次の方法で共有

3.6.5.1 Received Extended Mode First Exchange Response

  • [アーティクル]

Extended Mode First Exchange Response packet

Figure 19: Extended Mode First Exchange Response packet

If the initiator is not in Extended Mode First Request Sent State (see section 3.6.7.1), when the initiator receives the above packet it MUST tear down the corresponding main mode (MM) if it can match the packet to an existing main mode, or silently discard the packet otherwise.

If the initiator encounters any errors in the processing of this message, it MUST be treated as an Invalid Message event. See section 3.6.5.3.

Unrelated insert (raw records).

(* ===== verification/Webhook.v ===== *)
(** * Timestamped webhook signatures: [examples/webhook_with_timestamp/main.go]

    The signed text is [<unix seconds>.<body>]; the receiver checks the MAC and that the
    timestamp is close to its own clock. *)

From Stdlib Require Import Strings.String.
From S2P Require Import Prelude Errors Hex GoIO Sha256 Sign TimeLock Password GoText.

(** ** Operations *)

Definition SignWebhook (secret body : bytes) (now : Z) : bytes :=
  let ts := FormatInt (Unix now) in
  let signed := ts ++ lit "." in
  let signed := signed ++ body in
  let mac := Sign secret signed in
  lit "t=" ++ ts ++ lit ",v1=" ++ Hex.EncodeToString mac.

(** One turn of the loop over the header's parts. *)
Definition header_part (acc : bytes * bytes) (p : bytes) : bytes * bytes :=
  let '(ts, v1) := acc in
  if HasPrefix p (lit "t=") then (TrimPrefix p (lit "t="), v1)
  else if HasPrefix p (lit "v1=") then (ts, TrimPrefix p (lit "v1="))
  else (ts, v1).

Definition VerifyWebhook (secret body header : bytes) (now tolerance : Z) : outcome unit :=
  let parts := Split x2c header in
  if negb (len parts =? 2) then Err (ErrorString "malformed signature header")
  else
    let '(ts, v1) := fold_left header_part parts ([], []) in
    if bool_decide (ts = []) || bool_decide (v1 = []) then
      Err (ErrorString "malformed signature header")
    else
      match ParseInt ts with
      | None => Err (ErrorString "malformed timestamp")
      | Some tsInt =>
          let delta := i64 (Unix now - tsInt) in
          let delta := if delta <? 0 then i64 (- delta) else delta in
          if tolerance <? i64 (delta * Second) then
            Err (ErrorString "timestamp outside tolerance — possible replay")
          else
            mac ← map_err (fun _ => ErrorString "malformed mac") (Hex.DecodeString v1);
            let signed := ts ++ lit "." in
            let signed := signed ++ body in
            if negb (Sign.Verify secret signed mac) then Err (ErrorString "signature mismatch")
            else Ok tt
      end.

(** The freshness test alone. *)
Definition fresh (tsInt now tolerance : Z) : bool :=
  let delta := i64 (Unix now - tsInt) in
  negb (tolerance <? i64 ((if delta <? 0 then i64 (- delta) else delta) * Second)).

(** ** Lemmas *)

(** *** The header *)

Lemma hex_no_comma src : x2c ∉ Hex.EncodeToString src.
Proof. intros Hin%list_elem_of_In%Hex.Encode_lower. done. Qed.

Lemma header_part_cases ts v1 p :
  (exists r, p = lit "t=" ++ r /\ header_part (ts, v1) p = (r, v1)) \/
  (exists r, p = lit "v1=" ++ r /\ header_part (ts, v1) p = (ts, r)) \/
  header_part (ts, v1) p = (ts, v1).
Proof.
  unfold header_part. destruct (HasPrefix p (lit "t=")) eqn:Ht.
  { left. apply HasPrefix_spec in Ht as [r ->]. exists r. by rewrite TrimPrefix_app. }
  destruct (HasPrefix p (lit "v1=")) eqn:Hv; [|by right; right].
  right; left. apply HasPrefix_spec in Hv as [r ->]. exists r. by rewrite TrimPrefix_app.
Qed.

Lemma header_part_t ts v1 r : header_part (ts, v1) (lit "t=" ++ r) = (r, v1).
Proof.
  unfold header_part. rewrite (proj2 (HasPrefix_spec (lit "t=" ++ r) (lit "t="))) by eauto.
  by rewrite TrimPrefix_app.
Qed.

Lemma header_part_v1 ts v1 r : header_part (ts, v1) (lit "v1=" ++ r) = (ts, r).
Proof.
  unfold header_part. change (HasPrefix (lit "v1=" ++ r) (lit "t=")) with false. cbv beta iota.
  rewrite (proj2 (HasPrefix_spec (lit "v1=" ++ r) (lit "v1="))) by eauto. by rewrite TrimPrefix_app.
Qed.

(** Both fields are set exactly by one part each. *)
Lemma header_fields p1 p2 ts v1 :
  ts <> [] -> v1 <> [] ->
  fold_left header_part [p1; p2] ([], []) = (ts, v1) <->
  (p1 = lit "t=" ++ ts /\ p2 = lit "v1=" ++ v1) \/ (p1 = lit "v1=" ++ v1 /\ p2 = lit "t=" ++ ts).
Proof.
  intros Ht Hv. cbn [fold_left]. split.
  - destruct (header_part_cases [] [] p1) as [(r & -> & ->)|[(r & -> & ->)| ->]];
      match goal with |- header_part (?a, ?b) p2 = _ -> _ =>
        destruct (header_part_cases a b p2) as [(r2 & -> & ->)|[(r2 & -> & ->)| ->]] end;
      intros [= <- <-]; done || auto.
  - intros [[-> ->]|[-> ->]].
    + by rewrite header_part_t, header_part_v1.
    + by rewrite header_part_v1, header_part_t.
Qed.

Lemma no_comma_t ts : x2c ∉ ts <-> x2c ∉ lit "t=" ++ ts.
Proof. cbn. rewrite !not_elem_of_cons. naive_solver. Qed.
Lemma no_comma_v1 v1 : x2c ∉ v1 <-> x2c ∉ lit "v1=" ++ v1.
Proof. cbn. rewrite !not_elem_of_cons. naive_solver. Qed.

(** A header with both fields. *)
Definition is_header (header ts v1 : bytes) : Prop :=
  x2c ∉ ts /\ x2c ∉ v1 /\
  (header = lit "t=" ++ ts ++ lit ",v1=" ++ v1 \/ header = lit "v1=" ++ v1 ++ lit ",t=" ++ ts).

Lemma is_header_Split header ts v1 :
  ts <> [] -> v1 <> [] ->
  is_header header ts v1 <-> exists p1 p2, Split x2c header = [p1; p2] /\
    fold_left header_part [p1; p2] ([], []) = (ts, v1).
Proof.
  intros Ht Hv. unfold is_header. split.
  - intros (H1 & H2 & [-> | ->]).
    + exists (lit "t=" ++ ts), (lit "v1=" ++ v1). rewrite header_fields, Split_two, <- no_comma_t, <- no_comma_v1; [|done..].
      split; [|by left]. split; [reflexivity|done].
    + exists (lit "v1=" ++ v1), (lit "t=" ++ ts). rewrite header_fields, Split_two, <- no_comma_t, <- no_comma_v1; [|done..].
      split; [|by right]. split; [reflexivity|done].
  - intros (p1 & p2 & (-> & H1 & H2)%Split_two & [[-> ->]|[-> ->]]%header_fields); [..|done|done];
      rewrite <- no_comma_t, <- no_comma_v1 in *; (split; [done|]); (split; [done|]); [left|right]; reflexivity.
Qed.

(** What the call does with a well-formed header. *)
Lemma VerifyWebhook_header secret body header ts v1 now tolerance :
  ts <> [] -> v1 <> [] -> is_header header ts v1 ->
  VerifyWebhook secret body header now tolerance =
    match ParseInt ts with
    | None => Err (ErrorString "malformed timestamp")
    | Some t =>
        if negb (fresh t now tolerance) then Err (ErrorString "timestamp outside tolerance — possible replay")
        else match Hex.DecodeString v1 with
             | Ok mac => if negb (Sign.Verify secret (ts ++ lit "." ++ body) mac)
                         then Err (ErrorString "signature mismatch") else Ok tt
             | _ => Err (ErrorString "malformed mac")
             end
    end.
Proof.
  intros Ht Hv (p1 & p2 & Hs & Hf)%is_header_Split; [|done..]. unfold VerifyWebhook. rewrite Hs.
  change (len [p1; p2] =? 2) with true. cbn [negb]. rewrite Hf, !bool_decide_eq_false_2 by done.
  cbn [orb]. unfold fresh. destruct (ParseInt ts) as [t|]; [|done]. cbv zeta. rewrite negb_involutive.
  case_bool; [done|]. pose proof (Hex.hex_no_panic v1) as Hp.
  destruct (Hex.DecodeString v1) as [mac|e|m]; [|done..]. by rewrite <- app_assoc.
Qed.

(** Near clocks: no wrap-around in the test. *)
Lemma fresh_near t now tolerance :
  Z.abs (Unix now - t) <= 9223372036 ->
  fresh t now tolerance = (Z.abs (Unix now - t) * Second <=? tolerance).
Proof.
  intros Hd. unfold fresh, Second.
  assert (Hi : forall z, - 2 ^ 63 <= z < 2 ^ 63 -> i64 z = z)
    by (intros z Hz; unfold i64; rewrite Z.mod_small; lia).
  rewrite (Hi (Unix now - t)) by lia. destruct (Z.ltb_spec (Unix now - t) 0) as [H|H].
  - rewrite (Hi (- _)), Hi by lia. rewrite Z.abs_neq by lia. lia.
  - rewrite Hi by lia. rewrite Z.abs_eq by lia. lia.
Qed.

Lemma Sign_not_nil secret data : Hex.EncodeToString (Sign secret data) <> [].
Proof.
  intros H. pose proof (Hex.hex_length (Sign secret data)) as Hl. rewrite len_Sign, H in Hl. discriminate.
Qed.

Lemma SignWebhook_header secret body now :
  in_int64 (Unix now) ->
  is_header (SignWebhook secret body now) (FormatInt (Unix now))
    (Hex.EncodeToString (Sign secret (FormatInt (Unix now) ++ lit "." ++ body))).
Proof.
  intros Hn. split; [by apply FormatInt_no_comma|]. split; [apply hex_no_comma|]. left.
  unfold SignWebhook. by rewrite <- app_assoc.
Qed.

(** ** Properties *)

(** [VerifyWebhook] accepts a header exactly when it has one timestamp field and one MAC field, in
    either order, the timestamp is a decimal [int64] that passes the freshness test, and the MAC
    is the hexadecimal form of the signature of this timestamp and this body. *)
Theorem VerifyWebhook_exact secret body header now tolerance :
  VerifyWebhook secret body header now tolerance = Ok tt <->
  exists ts v1 t, is_header header ts v1 /\ ParseInt ts = Some t /\ fresh t now tolerance = true /\
    Hex.DecodeString v1 = Ok (Sign secret (ts ++ lit "." ++ body)).
Proof.
  split.
  - intros H. assert (Hh : exists ts v1, ts <> [] /\ v1 <> [] /\ is_header header ts v1).
    { unfold VerifyWebhook in H. destruct (Split x2c header) as [|p1 [|p2 [|p3 ps]]] eqn:Hs; [discriminate..| |].
      2: { rewrite (proj2 (Z.eqb_neq _ _)) in H; [discriminate|]. rewrite !len_cons. pose proof (len_nonneg ps). lia. }
      change (len [p1; p2] =? 2) with true in H. cbn [negb] in H.
      destruct (fold_left header_part [p1; p2] ([], [])) as [ts v1] eqn:Hf. exists ts, v1.
      destruct (decide (ts = [])) as [->|Ht]; [discriminate|].
      destruct (decide (v1 = [])) as [->|Hv]; [by rewrite orb_true_r in H|].
      split; [done|]. split; [done|]. apply is_header_Split; eauto. }
    destruct Hh as (ts & v1 & Ht & Hv & Hh). rewrite (VerifyWebhook_header _ _ _ ts v1) in H by done.
    destruct (ParseInt ts) as [t|] eqn:Hp; [|discriminate].
    destruct (fresh t now tolerance) eqn:Hfr; [|discriminate]. cbn [negb] in H.
    destruct (Hex.DecodeString v1) as [mac|e|m] eqn:Hd; [|discriminate..].
    rewrite Verify_spec in H. case_bool_decide as Hm; [|discriminate]. subst mac.
    exists ts, v1, t. done.
  - intros (ts & v1 & t & Hh & Hp & Hfr & Hd). rewrite (VerifyWebhook_header _ _ _ ts v1); [|..|done].
    + by rewrite Hp, Hfr, Hd, Verify_spec, bool_decide_eq_true_2.
    + by intros ->.
    + intros ->. apply (f_equal (fun o => match o with Ok x => len x | _ => 0 end)) in Hd.
      by rewrite len_Sign in Hd.
Qed.

(** A signed webhook verifies within the tolerance and not outside: when the two clocks are less than
    292 years apart, the call on a [SignWebhook] header succeeds exactly when their distance is at
    most the tolerance. *)
Theorem Webhook_window secret body sent now tolerance :
  in_int64 (Unix sent) -> Z.abs (Unix now - Unix sent) <= 9223372036 ->
  VerifyWebhook secret body (SignWebhook secret body sent) now tolerance =
    if Z.abs (Unix now - Unix sent) * Second <=? tolerance then Ok tt
    else Err (ErrorString "timestamp outside tolerance — possible replay").
Proof.
  intros Hs Hd. rewrite (VerifyWebhook_header _ _ _ (FormatInt (Unix sent))
    (Hex.EncodeToString (Sign secret (FormatInt (Unix sent) ++ lit "." ++ body))));
    [|by apply FormatInt_no_comma|apply Sign_not_nil|by apply SignWebhook_header].
  rewrite Parse_Format, fresh_near, Hex.hex_roundtrip by done. rewrite Verify_spec, bool_decide_eq_true_2 by done.
  by destruct (_ <=? tolerance).
Qed.

Lemma Webhook_window_witness :
  VerifyWebhook (lit "k") (lit "{}") (SignWebhook (lit "k") (lit "{}") (1700000000 * 10 ^ 9))
    (1700000300 * 10 ^ 9) (300 * 10 ^ 9) = Ok tt.
Proof. apply (Webhook_window (lit "k") (lit "{}")); [split|]; vm_compute; congruence. Defined.

(** The freshness test wraps around: a timestamp between 9223372037 and 18446744073 seconds (292 to 584
    years) away from the receiver's clock passes it for every tolerance, so a header signed there
    is accepted. *)
Theorem Webhook_window_wraps secret body sent now tolerance :
  in_int64 (Unix sent) -> 9223372037 <= Z.abs (Unix now - Unix sent) <= 18446744073 -> 0 <= tolerance ->
  VerifyWebhook secret body (SignWebhook secret body sent) now tolerance = Ok tt.
Proof.
  intros Hs Hd Ht. rewrite (VerifyWebhook_header _ _ _ (FormatInt (Unix sent))
    (Hex.EncodeToString (Sign secret (FormatInt (Unix sent) ++ lit "." ++ body))));
    [|by apply FormatInt_no_comma|apply Sign_not_nil|by apply SignWebhook_header].
  rewrite Parse_Format, Hex.hex_roundtrip by done.
  assert (fresh (Unix sent) now tolerance = true) as ->.
  { unfold fresh, Second. set (d := Unix now - Unix sent) in *.
    assert (Hi : forall z, - 2 ^ 63 <= z < 2 ^ 63 -> i64 z = z)
      by (intros z Hz; unfold i64; rewrite Z.mod_small; lia).
    assert (Hw : forall z, 9223372037 <= z <= 18446744073 -> i64 (z * 10 ^ 9) = z * 10 ^ 9 - 2 ^ 64).
    { intros z Hz. unfold i64. replace (z * 10 ^ 9 + 2 ^ 63) with (z * 10 ^ 9 - 2 ^ 63 + 1 * 2 ^ 64) by lia.
      rewrite Z.mod_add, Z.mod_small by lia. lia. }
    rewrite (Hi d) by lia. destruct (Z.ltb_spec d 0) as [H|H]; [rewrite (Hi (- d)) by lia|];
      rewrite Hw by lia; apply negb_true_iff, Z.ltb_ge; lia. }
  cbn [negb]. by rewrite Verify_spec, bool_decide_eq_true_2.
Qed.

Lemma Webhook_window_wraps_witness :
  VerifyWebhook (lit "k") (lit "{}") (SignWebhook (lit "k") (lit "{}") (1700000000 * 10 ^ 9))
    (10923372037 * 10 ^ 9) 0 = Ok tt.
Proof. apply (Webhook_window_wraps (lit "k") (lit "{}")); [split|split|]; vm_compute; congruence. Defined.
(* ===== verification/AuditLog.v ===== *)
(** * The hash-chained audit log: [examples/audit_log_chain/main.go]

    Each entry carries an HMAC over the previous entry's HMAC and its own payload. *)

From S2P Require Import Prelude Errors GoIO Sha256 Sign Password GoText.

(** ** Time formatting

    [t.UTC().Format(time.RFC3339Nano)] of a time in nanoseconds since the Unix epoch. *)

(** Year, month and day of a day number (day 0 is 1970-01-01). *)
Definition civil_from_days (days : Z) : Z * Z * Z :=
  let z := days + 719468 in
  let era := z / 146097 in
  let doe := z - era * 146097 in
  let yoe := (doe - doe / 1460 + doe / 36524 - doe / 146096) / 365 in
  let doy := doe - (365 * yoe + yoe / 4 - yoe / 100) in
  let mp := (5 * doy + 2) / 153 in
  let d := doy - (153 * mp + 2) / 5 + 1 in
  let m := if mp <? 10 then mp + 3 else mp - 9 in
  (yoe + era * 400 + (if m <=? 2 then 1 else 0), m, d).

(** A non-negative number with at least [width] digits. *)
Definition pad_left (width : nat) (n : Z) : bytes :=
  let s := Itoa n in replicate (width - length s) x30 ++ s.

Definition trim_zeros (s : bytes) : bytes :=
  let fix go (s : bytes) := match s with b :: s' => if bool_decide (b = x30) then go s' else s | [] => [] end in
  reverse (go (reverse s)).

Definition RFC3339Nano (t : Z) : bytes :=
  let sec := t / 10 ^ 9 in
  let nsec := t mod 10 ^ 9 in
  let '(y, m, d) := civil_from_days (sec / 86400) in
  let s := sec mod 86400 in
  pad_left 4 y ++ lit "-" ++ pad_left 2 m ++ lit "-" ++ pad_left 2 d ++ lit "T" ++
  pad_left 2 (s / 3600) ++ lit ":" ++ pad_left 2 (s / 60 mod 60) ++ lit ":" ++ pad_left 2 (s mod 60) ++
  (if nsec =? 0 then [] else lit "." ++ trim_zeros (pad_left 9 nsec)) ++ lit "Z".

Example format_time : RFC3339Nano (1700000000 * 10 ^ 9 + 120) = lit "2023-11-14T22:13:20.00000012Z".
Proof. vm_compute. reflexivity. Qed.

(** ** State and operations *)

Record AuditEntry := {
  Timestamp : Z; Actor : bytes; Action : bytes; Resource : bytes; MAC : bytes
}.

Definition payload (e : AuditEntry) : bytes :=
  RFC3339Nano (Timestamp e) ++ lit "|" ++ Actor e ++ lit "|" ++ Action e ++ lit "|" ++ Resource e.

Record AuditLog := { secret : bytes; entries : list AuditEntry }.

Definition NewAuditLog (secret : bytes) : AuditLog := {| secret := secret; entries := [] |}.

Definition Append (l : AuditLog) (actor action resource : bytes) : M AuditLog :=
  let prev := match last (entries l) with Some e => MAC e | None => [] end in
  now ← time_Now;
  let e := {| Timestamp := now; Actor := actor; Action := action; Resource := resource; MAC := [] |} in
  let signed := prev ++ payload e in
  let e := {| Timestamp := now; Actor := actor; Action := action; Resource := resource;
              MAC := Sign (secret l) signed |} in
  mret {| secret := secret l; entries := entries l ++ [e] |}.

(** The loop of [Verify], from entry [i]. *)
Fixpoint verify_from (secret prev : bytes) (i : Z) (es : list AuditEntry) : Z :=
  match es with
  | [] => -1
  | e :: es' =>
      let signed := prev ++ payload e in
      if negb (Sign.Verify secret signed (MAC e)) then i
      else verify_from secret (MAC e) (i + 1) es'
  end.

Definition Verify (l : AuditLog) : Z := verify_from (secret l) [] 0 (entries l).

(** The log after a call at time [t]. *)
Definition appended (l : AuditLog) (t : Z) (actor action resource : bytes) : AuditLog :=
  let e := {| Timestamp := t; Actor := actor; Action := action; Resource := resource; MAC := [] |} in
  {| secret := secret l;
     entries := entries l ++ [{| Timestamp := t; Actor := actor; Action := action; Resource := resource;
       MAC := Sign (secret l) (match last (entries l) with Some e => MAC e | None => [] end ++ payload e) |}] |}.

(** ** The contract *)

(** Every entry's MAC is the signature of the one before it and its payload. *)
Fixpoint chained (secret prev : bytes) (es : list AuditEntry) : Prop :=
  match es with
  | [] => True
  | e :: es' => MAC e = Sign secret (prev ++ payload e) /\ chained secret (MAC e) es'
  end.

(** The MAC the next entry is chained to. *)
Definition tip (prev : bytes) (es : list AuditEntry) : bytes :=
  match last es with Some e => MAC e | None => prev end.

(** A log built by [NewAuditLog] and [Append] calls. *)
Inductive written : AuditLog -> Prop :=
  | written_new s : written (NewAuditLog s)
  | written_append l actor action resource w l' w' :
      written l -> Append l actor action resource w = (Ok l', w') -> written l'.

(** ** Lemmas *)

Lemma tip_cons prev e es : tip prev (e :: es) = tip (MAC e) es.
Proof.
  unfold tip. destruct es as [|e' es]; [done|]. rewrite last_cons_cons.
  destruct (last (e' :: es)) eqn:E; [done|]. by apply last_None in E.
Qed.

Lemma chained_app s prev es1 es2 :
  chained s prev (es1 ++ es2) <-> chained s prev es1 /\ chained s (tip prev es1) es2.
Proof.
  revert prev; induction es1 as [|e es1 IH]; intros prev; cbn [app chained].
  - change (tip prev []) with prev. tauto.
  - rewrite IH, tip_cons. tauto.
Qed.

Lemma Append_run l actor action resource w :
  Append l actor action resource w = (Ok (appended l (w_now w) actor action resource), w).
Proof. done. Qed.

(** The loop stops at the first entry that breaks the chain. *)
Lemma verify_from_spec s prev i es :
  0 <= i ->
  (verify_from s prev i es = -1 /\ chained s prev es) \/
  (exists es1 e es2, es = es1 ++ e :: es2 /\ verify_from s prev i es = i + len es1 /\
     chained s prev es1 /\ MAC e <> Sign s (tip prev es1 ++ payload e)).
Proof.
  revert prev i; induction es as [|e es IH]; intros prev i Hi; cbn [verify_from chained]; [by left|].
  rewrite Verify_spec. case_bool_decide as Hm; cbn [negb].
  - destruct (IH (MAC e) (i + 1) ltac:(lia)) as [[-> Hc]|(es1 & e' & es2 & -> & -> & Hc & Hne)];
      [by left|right].
    exists (e :: es1), e', es2. rewrite tip_cons, len_cons. repeat split; [lia|done..].
  - right. exists [], e, es. repeat split; [|done]. rewrite len_nil. lia.
Qed.

Lemma Verify_chained l : Verify l = -1 <-> chained (secret l) [] (entries l).
Proof.
  unfold Verify. destruct (verify_from_spec (secret l) [] 0 (entries l)) as
    [[-> Hc]|(es1 & e & es2 & He & -> & Hc & Hne)]; [done|done|].
  split; [pose proof (len_nonneg es1); lia|].
  rewrite He, chained_app. by intros (_ & Hm & _).
Qed.

Lemma written_chained l : written l -> chained (secret l) [] (entries l).
Proof.
  induction 1 as [s|l actor action resource w l' w' _ IH H]; [done|].
  rewrite Append_run in H. injection H as <- _. cbn [secret entries appended].
  rewrite chained_app. split; [done|]. cbn [chained MAC]. split; [|exact I].
  unfold payload, tip. cbn [Timestamp Actor Action Resource]. reflexivity.
Qed.

(** ** Properties *)

(** [AuditLog.Verify] returns -1 exactly on chains: every log written by [Append] calls
    verifies, and otherwise the index returned is that of the first entry whose MAC is not the
    signature of the entry before it and its own payload. *)
Theorem AuditLog_Verify_exact l :
  (Verify l = -1 <-> chained (secret l) [] (entries l)) /\
  (written l -> Verify l = -1) /\
  (Verify l <> -1 -> exists es1 e es2, entries l = es1 ++ e :: es2 /\ Verify l = len es1 /\
     chained (secret l) [] es1 /\ MAC e <> Sign (secret l) (tip [] es1 ++ payload e)).
Proof.
  split; [apply Verify_chained|]. split; [intros H; by apply Verify_chained, written_chained|].
  intros Hv. destruct (verify_from_spec (secret l) [] 0 (entries l)) as
    [[Hm _]|(es1 & e & es2 & He & Hi & Hc & Hne)]; [done|done|].
  exists es1, e, es2. unfold Verify. rewrite Hi. done.
Qed.

(** A log of two entries. *)
Definition at_time (t : Z) : world := {| w_rand := w_rand demo_world; w_now := t |}.
Definition demo_log1 : AuditLog :=
  appended (NewAuditLog (lit "k")) (w_now (at_time 5)) (lit "usr|1") (lit "login") (lit "/auth").
Definition demo_log : AuditLog :=
  appended demo_log1 (w_now (at_time 7)) (lit "usr|1") (lit "view") (lit "/billing").

Lemma demo_log_written : written demo_log.
Proof.
  assert (H1 : written demo_log1)
    by exact (written_append _ _ _ _ _ _ _ (written_new (lit "k")) (Append_run _ _ _ _ (at_time 5))).
  exact (written_append _ _ _ _ _ _ _ H1 (Append_run _ _ _ _ (at_time 7))).
Qed.

Lemma AuditLog_Verify_exact_witness : Verify demo_log = -1.
Proof. exact (proj1 (proj2 (AuditLog_Verify_exact demo_log)) demo_log_written). Defined.

(** What the chain does not protect. Dropping any number of entries from the end leaves a log that
    verifies, and so does moving a piece of a field across a separator: an entry of actor
    [a|b] and action [c] has the MAC of one of actor [a] and action [b|c]. *)
Theorem AuditLog_undetected l :
  Verify l = -1 ->
  (forall n, Verify {| secret := secret l; entries := take n (entries l) |} = -1) /\
  (forall es1 e es2 a b, entries l = es1 ++ e :: es2 -> Actor e = a ++ lit "|" ++ b ->
     let e' := {| Timestamp := Timestamp e; Actor := a; Action := b ++ lit "|" ++ Action e;
                  Resource := Resource e; MAC := MAC e |} in
     Verify {| secret := secret l; entries := es1 ++ e' :: es2 |} = -1).
Proof.
  rewrite !Verify_chained. intros Hc. split.
  - intros n. apply Verify_chained. cbn [secret entries].
    rewrite <- (take_drop n (entries l)), chained_app in Hc. by destruct Hc.
  - intros es1 e es2 a b He Ha e'. apply Verify_chained. cbn [secret entries].
    rewrite He in Hc. apply chained_app in Hc as (H1 & Hm & H2). apply chained_app.
    split; [done|]. cbn [chained]. split; [|done]. cbn [MAC e']. rewrite Hm. do 2 f_equal.
    unfold payload. cbn [Timestamp Actor Action Resource e']. rewrite Ha. by rewrite <- !app_assoc.
Qed.

Lemma AuditLog_undetected_witness :
  Verify {| secret := secret demo_log; entries := take 1 (entries demo_log) |} = -1.
Proof.
  refine (proj1 (AuditLog_undetected demo_log _) 1%nat).
  exact (proj2 (Verify_chained demo_log) (written_chained demo_log demo_log_written)).
Defined.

On receiving the above packet in Extended Mode First Request Sent State (see section 3.6.7.1), the initiator MUST verify that message #3 (in the diagram above) is constructed as follows:

  • HDR: The ISAKMP header MUST be identical to the first IKE phase 2 initiator packet, as specified in [RFC2409] section 5.5, except that the exchange type MUST be 243 (MM exchange type). The Encrypted flag SHOULD NOT be set.<17>

  • The remaining payloads MUST follow a non-encrypted Crypto payload.

  • GSS-API: This payload MUST be constructed as specified in [GSS] and section 2.2.3.1.

If the initiator encounters no errors in processing this message, it MUST start a GSS-API exchange by transitioning to the GSS_API Start state (see the GSS state machine in section 3.8).